Margaret Thatcher, who is being championed by her old Fleet Street cheerleader Kelvin Mackenzie, has predictably already built up a big lead, but that may have something to do with the fact that the Labour vote appears to be splitting fairly evenly between Clem Attlee, Tony Blair and Harold Wilson. Some tactical voting is clearly called for here!
For what is worth, this is how I would rank the ten Prime Ministers in the BBC's poll. Only the first two, I would contend, left the country overall in a better state than they found it. The rest have left it in varying degrees of messes ranging from industrial chaos to (in the case of the last two) disastrous military escapades.
Anyway, here goes.
1. Clement Attlee. The undisputed No 1 in my book for having fashioned, from the ruins of WW2, a country fit for heroes. The architect of much that was good about the Britain I grew up in.
2. Margaret Thatcher. Yes, she sorted out Britain's industrial anarchy and restored our national self-confidence, but she also left a bitter legacy in social division that continues to this day.
3. James Callaghan. The period of Lib-Lab government from 1977-78 was in my view the most sensible and humane of my lifetime. But Big Jim funked an election in '78 and paid a terrible price.
4. Edward Heath. Another PM brought down by the industrial problems he had failed to solve, he deserves credit for his towering achievement in bringing Britain in from the sidelines of Europe.
5. Harold Wilson. His achievements were primarily political, in making Labour for a time the natural party of government. But like many before and after, failed to arrest our long economic decline.
6. Sir Alec Douglas Home. Considering he had less than a year in the job, he didn't make a bad fist of it really. Took over a party rocked by the Profumo Affair and nearly won the 1964 election.
7. Harold Macmillan. A Blairite before Blair in political style, this consummate poseur told us we'd "never had it so good" while accelerating the post-war decline. Overrated in my view.
8. John Major. Nice chap totally out of his depth after being chosen to succeed Thatch.

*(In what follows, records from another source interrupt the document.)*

(** * PebbloRetrievalQA: identity and semantic enforcement in a retrieval chain

    A shallow embedding of
    [libs/community/langchain_community/chains/pebblo_retrieval/base.py].

    The chain is stateful Python: it mutates the retriever it holds, flips
    class-level flags, logs, and talks to an HTTP server.  Every method is
    embedded as a function in a small state-and-exception monad [M] over a
    [World]; the world carries the retriever object, the two class
    attributes and a trace of the observable effects in program order.

    The modules [enforcement_filters], [models] and [utilities] that
    [base.py] imports are not part of the sources at hand.  Their constants
    and the helper [set_enforcement_filters] are fields of the environment
    record [Env]; the filter compiler is in addition modelled after the
    written specification in the module [Enforcement]. *)

From stdpp Require Import base option list strings pretty gmap.

Open Scope string_scope.
Open Scope list_scope.

(** ** Python values that flow through the chain *)

(** [models.AuthContext]: the attributes [base.py] reads are [user_id] and
    [user_auth]. *)
Record AuthContext := mkAuthContext {
  user_id : string;
  user_auth : list string
}.

(** [models.SemanticContext]: allow and deny lists for topics and entities. *)
Record SemanticContext := mkSemanticContext {
  allowed_topics : list string;
  denied_topics : list string;
  allowed_entities : list string;
  denied_entities : list string
}.

(** A metadata value of a document: a scalar or a list of labels. *)
Inductive MetaVal :=
| MStr (s : string)
| MList (l : list string).

(** [langchain_core.documents.Document]. *)
Record Document := mkDocument {
  page_content : string;
  metadata : gmap string MetaVal
}.

(** What a retriever hands back: [_call] still tests
    [isinstance(doc, Document)], so other objects are possible. *)
Inductive Item :=
| IDoc (d : Document)
| IOther (repr : string).

(** The values found in the [inputs] dictionary and put in the output
    dictionary. *)
Inductive PyVal :=
| VNone
| VStr (s : string)
| VDict (kvs : list (string * string))
| VAuthContext (a : AuthContext)
| VSemanticContext (s : SemanticContext)
| VDocs (ds : list Item).

(** Python truthiness: [None], the empty string, dict and list are falsy; a
    model object has neither [__bool__] nor [__len__] and is truthy. *)
Definition truthy (v : PyVal) : bool :=
  match v with
  | VNone => false
  | VStr s => negb (bool_decide (s = ""))
  | VDict kvs => negb (bool_decide (kvs = []))
  | VAuthContext _ => true
  | VSemanticContext _ => true
  | VDocs ds => match ds with [] => false | _ => true end
  end.

(** ** Exceptions *)

Inductive ExnClass :=
| ValueError
| KeyError
| AttributeError
| RequestException          (* requests.exceptions.RequestException and subclasses *)
| OtherException            (* any other subclass of Exception *)
| ValidationError           (* raised by the constructor of a model class *)
| InvalidConstraintError
| UnsupportedBackendError
| UnsupportedFilterOperatorError
| MissingFieldMappingError.

Record Exn := mkExn {
  exn_class : ExnClass;
  exn_msg : string
}.

(** [isinstance(e, requests.exceptions.RequestException)]. *)
Definition is_request_exception (e : Exn) : bool :=
  match exn_class e with
  | RequestException => true
  | _ => false
  end.

Inductive Outcome (A : Type) :=
| Ret (a : A)
| Raise (e : Exn).
Arguments Ret {A} a.
Arguments Raise {A} e.

(** Sequencing of fallible pure steps. *)
Definition and_then {A B} (x : Outcome A) (k : A → Outcome B) : Outcome B :=
  match x with
  | Ret a => k a
  | Raise e => Raise e
  end.

Notation "'let!' x ':=' e 'in' k" := (and_then e (fun x => k))
  (at level 10, x name, e at level 200, k at level 200).

(** ** Vector stores and retrievers *)

(** A class object: two classes are the same when they are the same
    object, which [class_id] stands for; [class_name] is [__name__], and
    two different classes may well share it. *)
Record PyClass := mkClass {
  class_id : nat;
  class_name : string
}.

Global Instance PyClass_eq_dec : EqDecision PyClass.
Proof. solve_decision. Defined.

(** The embeddings object of a store; [emb_model] is [str(e.model)], or
    nothing when the object has no attribute [model]. *)
Record Embeddings := mkEmbeddings {
  emb_model : option string
}.

(** A vector store object.  [vs_mro] is the method resolution order of its
    class, own class first, so that [isinstance(vs, C)] is membership of the
    class object [C] in it.  The attributes [_embeddings] and [_embedding]
    may each be missing. *)
Record VectorStore := mkVectorStore {
  vs_class : PyClass;
  vs_bases : list PyClass;
  vs_embeddings : option Embeddings;
  vs_embedding : option Embeddings
}.

Definition vs_mro (vs : VectorStore) : list PyClass := vs_class vs :: vs_bases vs.

Definition isinstance (vs : VectorStore) (cls : PyClass) : bool :=
  bool_decide (cls ∈ vs_mro vs).

(** [vs.__class__.__name__]. *)
Definition vs_class_name (vs : VectorStore) : string := class_name (vs_class vs).

(** ** Compiled filters *)

Inductive Filter :=
| FAll                                         (* the empty filter *)
| FEq (field : string) (v : string)            (* field == v *)
| FIn (field : string) (vs : list string)      (* field IN vs *)
| FAnd (f g : Filter)
| FOr (f g : Filter)
| FNot (f : Filter).

(** A filter tagged with the backend it was compiled for. *)
Record CompiledFilter := mkCompiledFilter {
  cf_backend : string;
  cf_expr : Filter
}.

(** [VectorStoreRetriever]: the store and the filter slot of its
    [search_kwargs], the one part the chain writes. *)
Record VectorStoreRetriever := mkRetriever {
  vectorstore : VectorStore;
  search_filter : option CompiledFilter
}.
(** * Table column integrity rule (GHD047)

    A shallow embedding of
    [src/content-linter/lib/linting-rules/table-column-integrity.js]
    and the properties of its table scanner.

    JavaScript strings are sequences of UTF-16 code units, the three regular
    expressions of the rule are kept as regular expressions and run by a
    derivative matcher, property reads on a possibly [undefined] value go
    through a small completion monad (normal result or a thrown TypeError),
    and the [for] loop of the rule is a fold over the indexed lines that
    threads the scan state and collects the reported errors. *)

From Stdlib Require Import ZArith NArith List Ascii String Lia Bool DecimalString Sorted.
From stdpp Require Import base list strings gmap.

Local Open Scope N_scope.

(** ** JavaScript strings *)

Module JS.

(** A code unit of a JavaScript string. *)
Definition char : Type := N.

(** A JavaScript string: its code units in order. *)
Definition jsstring : Type := list char.

(** A string literal of the source (the literals of this rule are ASCII). *)
Definition js (s : string) : jsstring :=
  map N_of_ascii (list_ascii_of_string s).

(** ECMAScript [LineTerminator]: LF, CR, LS, PS. *)
Definition is_line_terminator (c : char) : bool :=
  (c =? 0x0A) || (c =? 0x0D) || (c =? 0x2028) || (c =? 0x2029).

(** ECMAScript [WhiteSpace]: TAB, VT, FF, ZWNBSP and the space separators. *)
Definition is_white_space (c : char) : bool :=
  (c =? 0x09) || (c =? 0x0B) || (c =? 0x0C) || (c =? 0xFEFF)
  || (c =? 0x20) || (c =? 0xA0) || (c =? 0x1680)
  || ((0x2000 <=? c) && (c <=? 0x200A))
  || (c =? 0x202F) || (c =? 0x205F) || (c =? 0x3000).

(** What [String.prototype.trim] strips and what [\s] matches. *)
Definition is_space (c : char) : bool :=
  is_white_space c || is_line_terminator c.

Fixpoint trimStart (s : jsstring) : jsstring :=
  match s with
  | c :: s' => if is_space c then trimStart s' else s
  | [] => []
  end.

Definition trimEnd (s : jsstring) : jsstring := rev (trimStart (rev s)).

(** [s.trim()] *)
Definition trim (s : jsstring) : jsstring := trimEnd (trimStart s).

(** [s === ''], also the falsiness of a string. *)
Definition is_empty (s : jsstring) : bool :=
  match s with [] => true | _ :: _ => false end.

(** [s.includes(c)] for a one-character needle. *)
Definition includes (s : jsstring) (c : char) : bool := existsb (N.eqb c) s.

(** [s.split(c)] for a one-character separator: one piece more than there
    are separators, so never the empty array. *)
Fixpoint split (sep : char) (s : jsstring) : list jsstring :=
  match s with
  | [] => [[]]
  | c :: s' =>
      if c =? sep then [] :: split sep s'
      else match split sep s' with
           | piece :: pieces => (c :: piece) :: pieces
           | [] => [[c]]
           end
  end.

(** [lines.join(sep)] *)
Fixpoint join (sep : jsstring) (l : list jsstring) : jsstring :=
  match l with
  | [] => []
  | [s] => s
  | s :: l' => s ++ sep ++ join sep l'
  end.

(** [String(n)] for an integer, as a template literal prints it. *)
Definition number_toString (n : Z) : jsstring :=
  js (NilZero.string_of_int (Z.to_int n)).

(** [cells.shift()] and [cells.pop()], for the array that is left. *)
Definition shift {A} (l : list A) : list A := tail l.
Definition pop {A} (l : list A) : list A := removelast l.

(** [cells.filter((cell, index) => ...)] *)
Fixpoint filter_from {A} (f : A -> nat -> bool) (index : nat) (l : list A) : list A :=
  match l with
  | [] => []
  | x :: l' =>
      if f x index then x :: filter_from f (S index) l'
      else filter_from f (S index) l'
  end.

Definition filter_index {A} (f : A -> nat -> bool) (l : list A) : list A :=
  filter_from f 0%nat l.

(** *** Completions: a normal result or a thrown exception *)

Inductive exn : Type := TypeError.

Inductive completion (A : Type) : Type :=
| Normal (a : A)
| Throw (e : exn).
Arguments Normal {A} a.
Arguments Throw {A} e.

Definition bind {A B} (m : completion A) (k : A -> completion B) : completion B :=
  match m with
  | Normal a => k a
  | Throw e => Throw e
  end.

(** Reading a property of [v]: a TypeError when [v] is [undefined]. *)
Definition deref {A} (v : option A) : completion A :=
  match v with
  | Some a => Normal a
  | None => Throw TypeError
  end.

End JS.

Import JS.

Declare Scope js_scope.
Delimit Scope js_scope with js.
Notation "'let*' x ':=' m 'in' k" := (bind m (fun x => k))
  (at level 10, x name, m at level 100, k at level 200) : js_scope.
Local Open Scope js_scope.

(** ** Regular expressions *)

Module RegExp.

(** The fragment the three patterns of the rule are written in.  [Class p]
    is one code unit satisfying [p]: a literal, [\s], [.] or a bracket
    class. *)
Inductive regex : Type :=
| Void
| Eps
| Class (p : char -> bool)
| Seq (r1 r2 : regex)
| Alt (r1 r2 : regex)
| Star (r : regex).

(** The language of a pattern. *)
Inductive matches : regex -> jsstring -> Prop :=
| MEps : matches Eps []
| MClass p c : p c = true -> matches (Class p) [c]
| MSeq r1 r2 s1 s2 :
    matches r1 s1 -> matches r2 s2 -> matches (Seq r1 r2) (s1 ++ s2)
| MAltL r1 r2 s : matches r1 s -> matches (Alt r1 r2) s
| MAltR r1 r2 s : matches r2 s -> matches (Alt r1 r2) s
| MStarNil r : matches (Star r) []
| MStarApp r s1 s2 :
    matches r s1 -> matches (Star r) s2 -> matches (Star r) (s1 ++ s2).

Fixpoint nullable (r : regex) : bool :=
  match r with
  | Void => false
  | Eps => true
  | Class _ => false
  | Seq r1 r2 => nullable r1 && nullable r2
  | Alt r1 r2 => nullable r1 || nullable r2
  | Star _ => true
  end.

Definition seq' (r1 r2 : regex) : regex :=
  match r1, r2 with
  | Void, _ => Void
  | _, Void => Void
  | Eps, _ => r2
  | _, _ => Seq r1 r2
  end.

Definition alt' (r1 r2 : regex) : regex :=
  match r1, r2 with
  | Void, _ => r2
  | _, Void => r1
  | _, _ => Alt r1 r2
  end.

(** The residual of [r] after reading [c]. *)
Fixpoint deriv (c : char) (r : regex) : regex :=
  match r with
  | Void => Void
  | Eps => Void
  | Class p => if p c then Eps else Void
  | Seq r1 r2 =>
      if nullable r1 then alt' (seq' (deriv c r1) r2) (deriv c r2)
      else seq' (deriv c r1) r2
  | Alt r1 r2 => alt' (deriv c r1) (deriv c r2)
  | Star r1 => seq' (deriv c r1) (Star r1)
  end.

Fixpoint residual (r : regex) (s : jsstring) : regex :=
  match s with
  | [] => r
  | c :: s' => residual (deriv c r) s'
  end.

(** [/^r$/.test(s)]: the patterns of the rule are anchored at both ends and
    carry no flag, so [test] is membership of the whole string. *)
Definition test (r : regex) (s : jsstring) : bool := nullable (residual r s).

Promised a nation at ease with itself, but ended up as the hapless fall-guy for his feuding, sleazy party.
9. Tony Blair. Promised to restore trust in politics but ended up sullying it still further as well as embroiling Britain in possibly its most damaging military disaster for more than a century.
10. Anthony Eden. Was kept waiting too long for the top job by Churchill (excluded from the BBC shortlist) and went bonkers, causing him to view Colonel Nasser as a reincarnation of Hitler.